2. The method for screening fruit and vegetable preservatives according to claim 1, characterized in that: The shape parameters satisfy c>b≥a≥1, where a, b, and c correspond to the adjustment parameters of the color change index, decay index, and safety index, respectively.
3. The method for screening fruit and vegetable preservatives according to claim 1, characterized in that: The dynamic weighting coefficients are generated through the following steps: The importance of the combined features of the color change index, decay index, and safety index is calculated based on the combination Gini impurity reduction and permutation importance using the random forest algorithm. Weights are dynamically allocated using a normalized exponential function.

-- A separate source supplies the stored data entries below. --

Lemma grows_trans (a b c : State) : grows a b -> grows b c -> grows a c.
Proof.
  intros [(e1 & L1 & D1) (n1 & C1 & U1 & F1) S1 N1]
         [(e2 & L2 & D2) (n2 & C2 & U2 & F2) S2 N2].
  split.
  - exists (e1 ++ e2). rewrite L2, L1, <- app_assoc, disposed_app, D1, D2.
    split; reflexivity.
  - exists (n1 ++ n2). rewrite C2, C1, <- app_assoc. split; [reflexivity|].
    split.
    + rewrite map_app. apply NoDup_app. split; [exact U1|]. split; [|exact U2].
      intros x H1 H2.
      apply list_elem_of_fmap in H1 as (d1 & -> & H1).
      apply list_elem_of_fmap in H2 as (d2 & E & H2).
      rewrite Forall_forall in F1, F2.
      specialize (F1 _ H1). specialize (F2 _ H2). lia.
    + apply Forall_app. split.
      * eapply Forall_impl; [exact F1|]. simpl. intros; lia.
      * eapply Forall_impl; [exact F2|]. simpl. intros; lia.
  - congruence.
  - lia.
Qed.

(** A step that leaves the disposables and the counter alone and appends
    calls that dispose nothing. *)
Lemma grows_quiet (st st' : State) (evs : list Event) :
  log st' = log st ++ evs -> disposed evs = [] ->
  contentDisposables st' = contentDisposables st ->
  disposables st' = disposables st ->
  nextId st' = nextId st ->
  grows st st'.
Proof.
  intros L D C S N. split.
  - exists evs. split; assumption.
  - exists []. rewrite app_nil_r. repeat split; [assumption|constructor|constructor].
  - assumption.
  - lia.
Qed.

Lemma consistent_grows (st st' : State) :
  consistent st -> grows st st' -> consistent st'.
Proof.
  intros [U B] [(evs & L & D) (new & C & Un & Fn) S N].
  unfold consistent, live in *.
  rewrite L, disposed_app, D, app_nil_r, C, S.
  assert (P : disposed (log st)
                ++ map disposable_id ((contentDisposables st ++ new) ++ disposables st)
              ≡ₚ (disposed (log st)
                    ++ map disposable_id (contentDisposables st ++ disposables st))
                 ++ map disposable_id new).
  { rewrite !map_app. solve_Permutation. }
  split.
  - rewrite P. apply NoDup_app. split; [exact U|]. split; [|exact Un].
    intros x H1 H2. rewrite Forall_forall in B. specialize (B _ H1).
    apply list_elem_of_fmap in H2 as (d & -> & H2).
    rewrite Forall_forall in Fn. specialize (Fn _ H2). lia.
  - rewrite P. apply Forall_app. split.
    + eapply Forall_impl; [exact B|]. simpl. intros; lia.
    + apply Forall_fmap. eapply Forall_impl; [exact Fn|]. simpl. intros; lia.
Qed.

Lemma consistent_createEditor m : consistent (createEditor m).
Proof.
  unfold consistent, live. simpl. split.
  - apply NoDup_singleton.
  - repeat constructor.
Qed.

Lemma grows_intro (st st' : State) (evs : list Event) (new : list Disposable) :
  log st' = log st ++ evs -> disposed evs = [] ->
  contentDisposables st' = contentDisposables st ++ new ->
  NoDup (map disposable_id new) ->
  Forall (fun d => nextId st <= disposable_id d < nextId st') new ->
  disposables st' = disposables st ->
  nextId st <= nextId st' ->
  grows st st'.
Proof.
  intros L D C U F S N. split.
  - exists evs. split; assumption.
  - exists new. repeat split; assumption.
  - assumption.
  - assumption.
Qed.

Lemma disposed_editor_layouts (es : list Editor) :
  disposed (map (fun e => EvEditorLayout (ed_id e)) es) = [].
Proof. induction es as [|e es IH]; simpl; [reflexivity | exact IH]. Qed.

Lemma disposed_theme_change (t : string) (ds : list Disposable) :
  disposed (concat (map (on_theme_change t) ds)) = [].
Proof.
  induction ds as [|d ds IH]; simpl; [reflexivity|].
  rewrite disposed_app, IH, app_nil_r. destruct d; reflexivity.
Qed.

Lemma NoDup_three (n : nat) : NoDup [n; S n; S (S n)].
Proof.
  repeat constructor; rewrite ?elem_of_cons, ?elem_of_nil; lia.
Qed.

Section Disposal.

Variable svc : Services.

Lemma save_grows (d : URI) (st : State) :
  grows st (saveTextEditorViewState svc d st).
Proof.
  eapply grows_quiet with (evs := [EvSaveViewState (uri_toString svc d)]);
    reflexivity.
Qed.

Lemma update_scroll_grows (top left : option Z) (st : State) :
  grows st (scrollbar_updateState top left st).
Proof.
  eapply grows_quiet with (evs := [EvUpdateScroll top left]); reflexivity.
Qed.

Lemma load_grows (d : URI) (st : State) :
  grows st (loadTextEditorViewState svc d st).
Proof.
  unfold loadTextEditorViewState.
  destruct (storedViewState svc d st); [apply update_scroll_grows | apply grows_refl].
Qed.

Lemma emit_grows (evs : list Event) (st : State) :
  disposed evs = [] -> grows st (emit evs st).
Proof. intros D. eapply grows_quiet with (evs := evs); auto. Qed.

Lemma scan_grows (st : State) : grows st (scanDomNode svc st).
Proof. eapply grows_quiet with (evs := [EvScanDomNode]); reflexivity. Qed.

Lemma updateHeight_grows (editor : Editor) (lineCount : nat) (initial : bool)
    (st : State) :
  grows st (updateHeight svc editor lineCount initial st).
Proof.
  unfold updateHeight. case_decide; [|apply grows_refl]. cbv zeta.
  destruct initial.
  - eapply grows_quiet; reflexivity.
  - eapply grows_trans; [|apply scan_grows]. eapply grows_quiet; reflexivity.
Qed.

Lemma contentChanged_grows (ed lineCount : nat) (st : State) :
  grows st (contentChanged svc ed lineCount st).
Proof.
  unfold contentChanged. generalize (contentDisposables st) as ds.
  intros ds. revert st. induction ds as [|d ds IH]; intros st; simpl.
  - apply grows_refl.
  - eapply grows_trans; [|apply IH].
    unfold on_content_change.
    destruct d; try apply grows_refl.
    case_decide; [apply updateHeight_grows | apply grows_refl].
Qed.

Lemma themeChanged_grows (t : string) (st : State) :
  grows st (themeChanged t st).
Proof.
  eapply grows_quiet; try reflexivity. apply disposed_theme_change.
Qed.

Lemma layout_grows (width height : nat) (st : State) :
  grows st (layout svc width height st).
Proof.
  eapply grows_quiet.
  - apply layout_log.
  - now rewrite disposed_app, disposed_editor_layouts.
  - unfold layout. simpl. destruct (content st); reflexivity.
  - unfold layout. simpl. destruct (content st); reflexivity.
  - unfold layout. simpl. destruct (content st); reflexivity.
Qed.

Lemma open_link_grows (href : string) (st : State) :
  grows st (fst (open_link svc href st)).
Proof.
  unfold open_link. destruct (addFrom svc (uri_parse svc href) st); simpl.
  - now apply emit_grows.
  - apply grows_refl.
Qed.

Lemma click_grows (ev : ClickEvent) (st : State) :
  grows st (fst (click svc ev st)).
Proof.
  unfold click. induction (ev_chain ev) as [|node parents IH]; simpl.
  - apply grows_refl.
  - destruct node as [href hash|data_href| |].
    + destruct (is_empty_string href); [exact IH|].
      destruct (contains (ev_baseHref ev) href && negb (is_empty_string hash)).
      * destruct (ev_querySelector ev hash); simpl.
        -- apply grows_refl.
        -- now apply emit_grows.
        -- eapply grows_trans; [apply update_scroll_grows | now apply emit_grows].
      * pose proof (open_link_grows href st) as G.
        destruct (open_link svc href st) as [st' [|e]]; simpl in *.
        -- eapply grows_trans; [exact G | now apply emit_grows].
        -- exact G.
    + destruct data_href as [href|]; [|apply grows_refl].
      destruct (is_empty_string href); [apply grows_refl | apply open_link_grows].
    + apply grows_refl.
    + exact IH.
Qed.

Lemma mount_snippet_grows (anchors : list Element) (i : nat)
    (snippet : SnippetModel) (st : State) :
  grows st (fst (mount_snippet svc anchors i snippet st)).
Proof.
  destruct (querySelector svc anchors
              (String hash_sign (escape_dots (anchor_id snippet))))
    as [[div|]|] eqn:Q.
  - destruct (mount_snippet_found svc anchors i snippet div st Q)
      as (st' & M & Hc & Hn & _ & Hl & _ & _ & _ & _ & Hd & _).
    rewrite M. simpl.
    eapply grows_intro; [exact Hl| |exact Hc| | |exact Hd|lia].
    + rewrite !disposed_app. simpl. case_decide; destruct i; reflexivity.
    + apply NoDup_three.
    + rewrite Hn. repeat constructor; simpl; lia.
  - destruct (mount_snippet_missing svc anchors i snippet st) as [e E];
      [rewrite Q; congruence|].
    rewrite E. apply grows_refl.
  - destruct (mount_snippet_missing svc anchors i snippet st) as [e E];
      [rewrite Q; congruence|].
    rewrite E. apply grows_refl.
Qed.

Lemma mount_snippets_grows (anchors : list Element) (snips : list SnippetModel)
    (i : nat) (st : State) :
  grows st (fst (mount_snippets svc anchors i snips st)).
Proof.
  revert i st. induction snips as [|snippet rest IH]; intros i st;
    cbn [mount_snippets fst].
  - apply grows_refl.
  - pose proof (mount_snippet_grows anchors i snippet st) as G.
    destruct (mount_snippet svc anchors i snippet st) as [st' [|e]];
      cbn [fst] in *.
    + eapply grows_trans; [exact G | apply IH].
    + exact G.
Qed.

Lemma render_markup_grows (inp : WalkThroughInput) (text : string) (st : State) :
  grows st (render_markup svc inp text st).
Proof.
  unfold render_markup.
  eapply grows_trans; [|apply load_grows].
  eapply grows_trans; [|apply scan_grows].
  eapply grows_trans;
    [|destruct (in_onReady inp); [now apply emit_grows | apply grows_refl]].
  eapply grows_intro with (evs := [EvSetMarkup text]) (new := []); simpl;
    try reflexivity; try constructor; try lia.
  now rewrite app_nil_r.
Qed.

Lemma render_markdown_grows (inp : WalkThroughInput) (model : WalkThroughModel)
    (text : string) (st : State) :
  grows st (fst (render_markdown svc inp model text st)).
Proof.
  unfold render_markdown. cbv zeta.
  destruct (render_code_blocks _ _ _) as [htmls|]; [|apply grows_refl].
  unfold fresh. cbv beta iota zeta.
  set (blocks := marked_blocks svc (expandMacros svc text)).
  set (st6 := emit [EvAppendRoot _] _).
  assert (G6 : grows st st6).
  { eapply grows_intro with
      (evs := [EvStyle (nextId st) (theme st); EvAppendRoot (nextId st)])
      (new := [DThemeStyle (S (nextId st) + List.length htmls
                            + prose_count svc blocks) (nextId st)]);
      subst st6; simpl; try reflexivity.
    - now rewrite <- app_assoc.
    - apply NoDup_singleton.
    - repeat constructor; simpl; lia.
    - lia. }
  match goal with
  | |- context [mount_snippets svc ?a 0 ?s ?t] =>
      pose proof (mount_snippets_grows a s 0 t) as G;
      destruct (mount_snippets svc a 0 s t) as [st7 [|e]]
  end; cbn [fst] in *.
  - eapply grows_trans; [exact G6|]. eapply grows_trans; [exact G|].
    eapply grows_trans; [|apply load_grows].
    eapply grows_trans; [|apply scan_grows].
    destruct (in_onReady inp); [now apply emit_grows | apply grows_refl].
  - eapply grows_trans; [exact G6 | exact G].
Qed.

Lemma setInput_resolved_grows (inp : WalkThroughInput) (model : WalkThroughModel)
    (st : State) :
  grows st (fst (setInput_resolved svc inp model st)).
Proof.
  unfold setInput_resolved.
  destruct (endsWith _ _); [apply render_markup_grows | apply render_markdown_grows].
Qed.

End Disposal.

Section Lifecycle.

Variable svc : Services.

Lemma setInput_log (inp : WalkThroughInput) (st : State) :
  log (setInput svc inp st)
  = log st
    ++ match input st with
       | Some current => [EvSaveViewState (uri_toString svc (in_resource current))]
       | None => []
       end
    ++ map (fun d => EvDispose (disposable_id d)) (contentDisposables st)
    ++ [EvClearContent].
Proof.
  unfold setInput. destruct (input st); simpl; now rewrite <- !app_assoc.
Qed.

4. The method for screening fruit and vegetable preservatives according to claim 1, characterized in that: The safety index is predicted using the ADMET system and includes parameters for hepatotoxicity, mutagenicity, and acute toxicity.
5. The method for screening fruit and vegetable preservatives according to claim 1, characterized in that: The color change index and decay index are determined by the area ratio identified through image acquisition equipment and calculated according to a preset grading standard.
6. The method for screening fruit and vegetable preservatives according to claim 1, characterized in that: The fruit and vegetable tissue is a round slice with a diameter of 0.5-1.2 cm, and its preparation includes: Use a punch to cut leaves or fruit peel tissues of uniform size; Disinfect with 0.5% NaClO solution for 3 minutes, then blot dry the surface moisture; Each screening process includes at least 50 round tissue samples, with 3 replicates per preservative concentration.
7. The method for screening fruit and vegetable preservatives according to claim 1, characterized in that: The culture environment was constructed in the following manner: Place sterile round filter paper flat on the bottom of the petri dish and spray with sterile water to make the filter paper completely adhere to the bottom of the dish; The circular tissue samples were arranged in a 3×3 array on the filter paper.
8. The method for screening fruit and vegetable preservatives according to claim 3, characterized in that: When dynamically allocating weights, the lower limit for the safety weight of preservative constraints on berries is 60%, and the lower limit for constraints on vegetables is 40%.
9. The method for screening fruit and vegetable preservatives according to claim 3, characterized in that: The dynamic weight allocation process employs a real-time monitoring mechanism, automatically recalculating weights after data updates and smoothing fluctuations through a sliding window mean.
10. A fruit and vegetable preservative screening system, characterized in that, include: Data acquisition module: Configured to acquire the color change index, decay index, and safety index of vegetables and fruits after preservation treatment; Dynamic weight calculation engine: Analyzes the importance of each index through machine learning algorithms and generates dynamic weight coefficients; Nonlinear scoring processor: Receives dynamic weights and standardized indices, adjusts the contribution of indicators through preset shape parameters, and outputs a comprehensive score; Decision output interface: Based on comprehensive scoring and grading, preservatives are screened and recommended solutions are generated.